The Energy Industry’s Response: Scrambling to Keep Up: This AI-driven demand has forced an unprecedented transformation in the energy sector.
Nuclear energy, once considered outdated, is making a return. Microsoft has signed deals to reopen Three Mile Island’s nuclear plant, tapping into stable, carbon-free energy. Google is betting on small nuclear reactors, securing contracts to build AI-dedicated power sources.
Natural gas, often seen as a transitional fuel, is seeing renewed investments. Microsoft has partnered with utility providers in Wisconsin to build gas-powered AI data centers. Meta and Amazon are backing large-scale gas plants in Louisiana and Mississippi (Business Insider, 2025).
Renewable energy remains in focus, but challenges persist. Shell is using AI to optimize power grids, reducing energy waste and improving efficiency in industrial processes. But solar and wind projects alone cannot yet meet AI’s demand spikes—especially as AI workloads require continuous, always-on power rather than intermittent energy sources.

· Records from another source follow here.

Lemma single_reply_replied request l c srv :
  let m := cl_request c in
  single_ok request l → request_type request = call_type m → ((call_of m).2 = InitCall ∨ (call_of m).2 = SingleReplyCall) →
  cl_body c = empty_body m → sr_rx srv = response_mbufs (call_type m) request (Single l) →
  ∃ c' srv', replied request (Single l) c srv c' srv'.
Proof.
  intros m (code & r & -> & [name Hname] & Hfit) Ht Hc Hb Hrx. set (p := MkReply false 0 code {[0 := r]}) in *.
  set (b := MkGrpcMbuf (call_type m) (Some request) (PkSingle p)) in *.
  assert (HR : HandleReply uuid (c, srv) = SingleReplyCall_HandleReply uuid (c, srv)).
  { unfold HandleReply, gets, mbind at 1, cmd_bind at 1. cbn [fst]. fold m. by destruct Hc as [-> | ->]. }
  set (srv1 := srv <| sr_rx := [] |>). set (c1 := c <| cl_status := Some (code, name) |>).
  assert (HS : SingleReplyCall_HandleReply uuid (c, srv)
    = ((if code =? DP_GRPC_OK then ParseReply uuid (Some b) else mret tt);; mret DP_OK) (c1, srv1)).
  { unfold SingleReplyCall_HandleReply, mbind at 1, cmd_bind at 1, dequeue at 1. cbn [snd]. rewrite Hrx. cbn [response_mbufs chain_mbufs fmap list_fmap fst snd].
    unfold mbind at 1, cmd_bind at 1, gets at 1. cbn [fst]. fold m b. rewrite bool_decide_eq_true_2 by done. cbn [negb].
    change (pk_is_chained (gm_reply b) || negb (pk_msg_count (gm_reply b) =? 0)) with false. cbv iota.
    unfold mbind at 1, cmd_bind at 1. change (pk_err_code (gm_reply b)) with code. by rewrite (set_status_ok _ _ _ _ Hname). }
  unfold replied. rewrite HR, HS. unfold mbind, cmd_bind. destruct (Z.eqb_spec code DP_GRPC_OK) as [E|E].
  - destruct (single_parsed m request p r (empty_body m) Ht Hc (lookup_singleton_eq _ _) (Hfit E)) as [body Hbody].
    destruct (parse_single_ok (Some b) c1 srv1 body) as (srv2 & -> & Hs & Hrx2); [cbn [c1 cl_request cl_body]; by rewrite <-Hb in Hbody|].
    exists (c1 <| cl_body := body |>), srv2. split; [done|]. split; [done|]. split; [done|]. split; [done|]. split; [by eexists _, _|].
    intros _. subst m. destruct (cl_request c); cbn in Hc; try (by destruct Hc); exact Hbody.
  - exists c1, srv1. split; [done|]. split; [done|]. split; [done|]. split; [done|]. split; [by eexists _, _|]. cbn. by intros [= ?].
Qed.

Lemma route_converted x : route_complete x → is_Some (DpToGrpcRoute x).
Proof. intros [[a Ha] [v Hv]]. unfold DpToGrpcRoute. rewrite Ha, Hv. by eexists. Qed.
Lemma local_nat_converted x : is_Some (nr_addr x) → is_Some (DpToGrpcLocalNat x).
Proof. intros [a Ha]. unfold DpToGrpcLocalNat. rewrite Ha. by eexists. Qed.
Lemma neigh_nat_converted x : is_Some (nr_ul_addr6 x) → is_Some (DpToGrpcNeighNat x).
Proof. intros [a Ha]. unfold DpToGrpcNeighNat. rewrite Ha. by eexists. Qed.

(** A listing with its packets and the conversion of its messages. *)
Ltac listed_by inj conv mk :=
  lazymatch goal with
  | Hok : response_ok ?request ?resp, Em : _ = _, Hm : (call_of _).2 = MultiReplyCall, Hb : cl_body _ = _, Hrx : sr_rx _ = _ |- _ =>
      refine (multi_reply_replied _ _ inj conv mk _ _ _ _ _ request resp _ _ _ Hok Hm Em Hb Hrx eq_refl eq_refl);
      [done|done|done
      |eauto using route_converted, local_nat_converted, neigh_nat_converted
      |let Hr := fresh in intros ? ? ? Hr; cbn; by rewrite Hr]
  end.

Lemma reply_replied request resp c srv :
  let m := cl_request c in
  response_ok request resp → request_type request = call_type m → (call_of m).2 ≠ NoIpcCall →
  cl_body c = empty_body m → sr_rx srv = response_mbufs (call_type m) request resp →
  ∃ c' srv', replied request resp c srv c' srv'.
Proof.
  intros m Hok Ht Hc Hb Hrx.
  assert ((call_of m).2 = MultiReplyCall ∨ (call_of m).2 = InitCall ∨ (call_of m).2 = SingleReplyCall) as [Hm|Hs]
    by (destruct (call_of m).2; by auto).
  - destruct m eqn:Em; try discriminate Hm; destruct request; try discriminate Ht; destruct resp; try (by destruct Hok); clear Ht Hc.
    + listed_by PkIface (λ i, Some (DpToGrpcInterface i)) RespInterfaces.
    + listed_by PkPrefix (λ i, Some (DpToGrpcPrefix i)) RespPrefixes.
    + listed_by PkRoute DpToGrpcRoute RespRoutes.
    + listed_by PkNat DpToGrpcLocalNat RespNats.
    + listed_by PkNat DpToGrpcNeighNat RespNats.
    + listed_by PkLbTarget (λ i, Some (DpToGrpcTarget i)) RespTargets.
    + listed_by PkPrefix (λ i, Some (DpToGrpcPrefix i)) RespPrefixes.
    + listed_by PkFwrule (λ i, Some (DpToGrpcFwrule i)) RespRules.
  - assert (∃ l, resp = Single l ∧ single_ok request l) as (l & -> & Hl); [|by apply single_reply_replied].
    destruct m; cbn in Hs; try (by destruct Hs); destruct request; try discriminate Ht; destruct resp; try (by destruct Hok); eauto.
Qed.
End call_facts.

(** ** Facts: every call ends *)

Section system_facts.
Context `{LC : LibcAddr} `{HH : RteHash} `{HM : RteMalloc} `{HR : RteRib} `{HF : RteFlow} `{HE : RteEth} `{HP : RteMempool}.
Context (uuid : bytes) (freed : CallState) (conf : dp_conf) (version : bytes) (env : grpc_env) (fuel : nat).
Context (Henv : env_ok env).
Context (m : request_msg) (srv0 : server_state) (w : service_state).

(** What the worker answers when no other reply is in the ring. *)
Definition worker_answer (request : dpgrpc_request) : option (dp_response * service_state) :=
  dp_process_request conf version (ring_env env 0) fuel request w.

(** How a call ends, by its checks in their order; [w'] is the worker then. *)
Definition call_outcome (c : call) (w' : service_state) : Prop :=
  if match (call_of m).2 with InitCall => false | _ => negb (sr_initialized srv0) end
  then cl_finished c = Some (STATUS_ABORTED "not initialized") ∧ w' = w
  else
    match FillRequest m, (call_of m).2 with
    | inl error, _ => cl_finished c = Some (STATUS_INVALID_ARGUMENT error) ∧ w' = w
    | inr _, NoIpcCall =>
        cl_finished c = Some STATUS_OK ∧ fst <$> cl_status c = Some DP_GRPC_OK ∧ cl_body c = RespUuid uuid ∧ w' = w
    | inr request, _ =>
        if negb (rte_pktmbuf_alloc (sr_mempool srv0)).1
        then cl_finished c = Some (STATUS_INTERNAL "ipc write failed") ∧ w' = w
        else ∃ resp, worker_answer request = Some (resp, w')
               ∧ cl_finished c = Some STATUS_OK ∧ fst <$> cl_status c = last (resp_codes resp)
               ∧ (head (resp_codes resp) = Some DP_GRPC_OK → response_of uuid m request resp = Some (cl_body c))
    end.

(** The stages of a call; [3] is the end. *)
Inductive stage : nat → system → Prop :=
  | stage_new srv :
      sr_tx srv = [] → sr_rx srv = [] → sr_initialized srv = sr_initialized srv0 → sr_mempool srv = sr_mempool srv0 →
      stage 0 (MkSystem (Some (new_call m)) srv w)
  | stage_sent srv c request :
      (∀ resp w', worker_answer request = Some (resp, w') → ∀ c',
         cl_finished c' = Some STATUS_OK → fst <$> cl_status c' = last (resp_codes resp) →
         (head (resp_codes resp) = Some DP_GRPC_OK → response_of uuid m request resp = Some (cl_body c')) → call_outcome c' w') →
      FillRequest m = inr request → (call_of m).2 ≠ NoIpcCall → cl_request c = m → cl_state c = AWAIT_MSG → cl_body c = empty_body m →
      sr_tx srv = [(call_type m, request)] → sr_rx srv = [] →
      stage 1 (MkSystem (Some c) srv w)
  | stage_local srv c :
      (∀ c', cl_finished c' = Some STATUS_OK → fst <$> cl_status c' = Some DP_GRPC_OK → cl_body c' = RespUuid uuid → call_outcome c' w) →
      m = CheckInitializedRequest → cl_request c = m → cl_state c = AWAIT_MSG → sr_tx srv = [] → sr_rx srv = [] →
      stage 2 (MkSystem (Some c) srv w)
  | stage_replied srv c request resp w' :
      (∀ c', cl_finished c' = Some STATUS_OK → fst <$> cl_status c' = last (resp_codes resp) →
         (head (resp_codes resp) = Some DP_GRPC_OK → response_of uuid m request resp = Some (cl_body c')) → call_outcome c' w') →
      FillRequest m = inr request → (call_of m).2 ≠ NoIpcCall → cl_request c = m → cl_state c = AWAIT_MSG → cl_body c = empty_body m →
      response_ok request resp → sr_tx srv = [] → sr_rx srv = response_mbufs (call_type m) request resp →
      stage 2 (MkSystem (Some c) srv w')
  | stage_done srv c w' :
      cl_state c = FINISH → sr_tx srv = [] → sr_rx srv = [] → call_outcome c w' → stage 3 (MkSystem (Some c) srv w').

Definition next_stage (t : turn) (n : nat) : nat :=
  match t, n with ServerTurn, 0%nat => 1%nat | ServerTurn, 2%nat => 3%nat | WorkerTurn, 1%nat => 2%nat | _, n => n end.

(** A turn brings the call on. *)
Definition advances (n : nat) (t : turn) (s : system) (c : cmd system ()) : Prop :=
  ∃ s' n', c s = Some (tt, s') ∧ stage n' s' ∧ (next_stage t n ≤ n')%nat.

Lemma write_ok c srv request :
  cl_request c = m → (call_of m).2 ≠ NoIpcCall → sr_tx srv = [] →
  WriteRequest request (c, srv) =
    let '(ok, pool) := rte_pktmbuf_alloc (sr_mempool srv) in
    if negb ok then Some (DP_ERROR, (c, srv <| sr_mempool := pool |>))
    else Some (DP_OK, (c, srv <| sr_mempool := pool |> <| sr_tx := [(call_type m, request)] |>)).
Proof.
  intros Hm Hc Htx. unfold WriteRequest, gets, mbind, cmd_bind. cbn [fst]. rewrite Hm. destruct (call_of m) as [ty cl] eqn:Ecl.
  destruct cl; try done; unfold BaseCall_WriteRequest; cbn [fst snd]; rewrite Htx; by destruct (rte_pktmbuf_alloc _) as [[] ?].
Qed.

Lemma no_ipc_call : (call_of m).2 = NoIpcCall → m = CheckInitializedRequest.
Proof. by destruct m. Qed.

Lemma server_request c srv c' srv' w1 :
  cl_state c = REQUEST → handle_request (c, srv) = Some (tt, (c', srv')) →
  server_turn uuid freed (MkSystem (Some c) srv w1) = Some (tt, MkSystem (Some c') srv' w1).
Proof. intros Hc Hh. unfold server_turn, HandleRpc. cbn [sy_call fst snd sy_server]. by rewrite Hc, Hh. Qed.
Lemma server_await c srv c' srv' w1 :
  cl_state c = AWAIT_MSG → handle_await uuid (c, srv) = Some (tt, (c', srv')) →
  server_turn uuid freed (MkSystem (Some c) srv w1) = Some (tt, MkSystem (Some c') srv' w1).
Proof. intros Hc Hh. unfold server_turn, HandleRpc. cbn [sy_call fst snd sy_server]. by rewrite Hc, Hh. Qed.

Lemma finish_with_eq status c srv :
  finish_with status (c, srv) = Some (tt, (c <| cl_finished := Some status |> <| cl_state := FINISH |>, srv)).
Proof. done. Qed.

Lemma handle_request_eq c srv :
  let srv1 := srv <| sr_waiting := call_type (cl_request c) :: sr_waiting srv |> in
  handle_request (c, srv) =
    if match (call_of (cl_request c)).2 with InitCall => false | _ => negb (sr_initialized srv) end
    then finish_with (STATUS_ABORTED "not initialized") (c, srv1)
    else match FillRequest (cl_request c) with
         | inl error => finish_with (STATUS_INVALID_ARGUMENT error) (c, srv1)
         | inr request =>
             '(ret, s) ← WriteRequest request (c, srv1);
             (if DP_FAILED ret then finish_with (STATUS_INTERNAL "ipc write failed") else set_call_state AWAIT_MSG) s
         end.
Proof.
  unfold handle_request, NeedsInit, gets, mbind, cmd_bind. cbn -[FillRequest WriteRequest finish_with].
  destruct (call_of (cl_request c)).2, (sr_initialized srv); try done; cbn -[FillRequest WriteRequest finish_with];
    destruct (FillRequest (cl_request c)); try done; by destruct (WriteRequest _ _) as [[? ?]|].
Qed.

Lemma server_new srv :
  sr_tx srv = [] → sr_rx srv = [] → sr_initialized srv = sr_initialized srv0 → sr_mempool srv = sr_mempool srv0 →
  advances 0 ServerTurn (MkSystem (Some (new_call m)) srv w) (server_turn uuid freed).
Proof.
  intros Htx Hrx Hi Hp. pose proof (handle_request_eq (new_call m) srv) as Heq. cbn [new_call cl_request] in Heq.
  assert (Hend : ∀ c' srv' n, handle_request (new_call m, srv) = Some (tt, (c', srv')) → stage n (MkSystem (Some c') srv' w) → (1 ≤ n)%nat →
    advances 0 ServerTurn (MkSystem (Some (new_call m)) srv w) (server_turn uuid freed)).
  { intros c' srv' n Hh Hs Hn. exists (MkSystem (Some c') srv' w), n. split; [by apply server_request|done]. }
  destruct (match (call_of m).2 with InitCall => false | _ => negb (sr_initialized srv) end) eqn:Hinit.
  { rewrite finish_with_eq in Heq. apply (Hend _ _ 3%nat Heq); [|lia]. apply stage_done; try done. unfold call_outcome. by rewrite <-Hi, Hinit. }
  destruct (FillRequest m) as [error|request] eqn:Hfill.
  { rewrite finish_with_eq in Heq. apply (Hend _ _ 3%nat Heq); [|lia]. apply stage_done; try done. unfold call_outcome.
    by rewrite <-Hi, Hinit, Hfill. }
  assert ((call_of m).2 = NoIpcCall ∨ (call_of m).2 ≠ NoIpcCall) as [Hc|Hc] by (destruct (call_of m).2; by auto).
  - eapply (Hend _ _ 2%nat); [| |lia].
    + rewrite Heq. unfold WriteRequest, gets, mbind, cmd_bind. cbn [fst cl_request new_call]. by rewrite Hc.
    + apply stage_local; try done; [|by apply no_ipc_call]. intros c' H1 H2 H3. unfold call_outcome. rewrite <-Hi, Hinit, Hfill, Hc. done.
  - rewrite (write_ok (new_call m) _ request) in Heq by done. cbn -[FillRequest finish_with] in Heq.
    destruct (rte_pktmbuf_alloc (sr_mempool srv)) as [ok pool] eqn:Hal. cbn in Heq.
    destruct ok.
    + apply (Hend _ _ 1%nat Heq); [|lia]. eapply stage_sent; try done.
      intros resp w' Hans c' H1 H2 H3. unfold call_outcome. rewrite <-Hi, Hinit, Hfill, <-Hp, Hal. destruct (call_of m) as [ty []]; try done; exists resp; by split_and!.
    + apply (Hend _ _ 3%nat Heq); [|lia]. apply stage_done; try done. unfold call_outcome. rewrite <-Hi, Hinit, Hfill, <-Hp, Hal.
      by destruct (call_of m) as [ty []].
Qed.

Lemma handle_await_ok c srv c' srv' :
  HandleReply uuid (c, srv) = Some (DP_OK, (c', srv')) →
  handle_await uuid (c, srv) = Some (tt, (c' <| cl_finished := Some STATUS_OK |> <| cl_state := FINISH |>, srv')).
Proof. intros Hr. unfold handle_await, mbind, cmd_bind. by rewrite Hr. Qed.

The Financial Shift: AI is Making Utilities Hot Again: This is where the fun begins. For years, the stock market viewed utilities as boring, low-growth investments. AI has flipped that narrative. Hedge funds that once chased high-growth tech stocks are now moving into power generation companies. Vistra and Constellation Energy—historically slow-growth utility stocks—have become top performers in the S&P 500 .
Power companies are now AI enablers, making them some of the most valuable assets in the tech supply chain.
The Next Big AI-Driven Resource Battles
AI and energy are just one part of the equation. What’s the next big industrial connection that will shape the future?
AI and Water: Data centers need enormous amounts of water for cooling. With each AI data center consuming millions of gallons per day, the industry is already putting pressure on global water supplies. Google’s data centers consumed 4.3 billion gallons of water in 2023, a 20% increase over 2022. Microsoft’s AI training pushed its water consumption up by 34% in a single year (Nature, 2024). Major AI hubs like Phoenix, Dallas, and Las Vegas are in drought-prone areas, making water supply a long-term constraint. Prediction: The water-tech industry will boom as companies scramble for better cooling solutions, desalination, and closed-loop water recycling systems.
AI and Rare Earth Metals: The AI hardware boom is fueling a global rush for rare earth elements like lithium, cobalt, and neodymium—materials essential for GPUs, superconductors, and quantum computing. A single Nvidia H100 AI GPU requires 30+ rare materials, many of which come from China or politically unstable regions. The price of lithium has surged by 500% over the last five years, driven by demand from AI and EVs. The U.S. and EU are investing billions in rare earth mining to reduce dependence on China, setting up a geopolitical battle over mineral supply chains. Prediction: Expect massive investments in rare earth mining, alternative chip materials, and AI-designed resource extraction to counteract shortages.
Seeing the Future Before the Market Does: The AI-energy link was obvious in hindsight. The real challenge—the real goldmine—is predicting the next great industrial dependency before it plays out. AI and energy are now locked together. The next wave of AI-driven industries is forming. If you see the right pairings before the world does, you win big. And if you’re wrong? The market will remind you.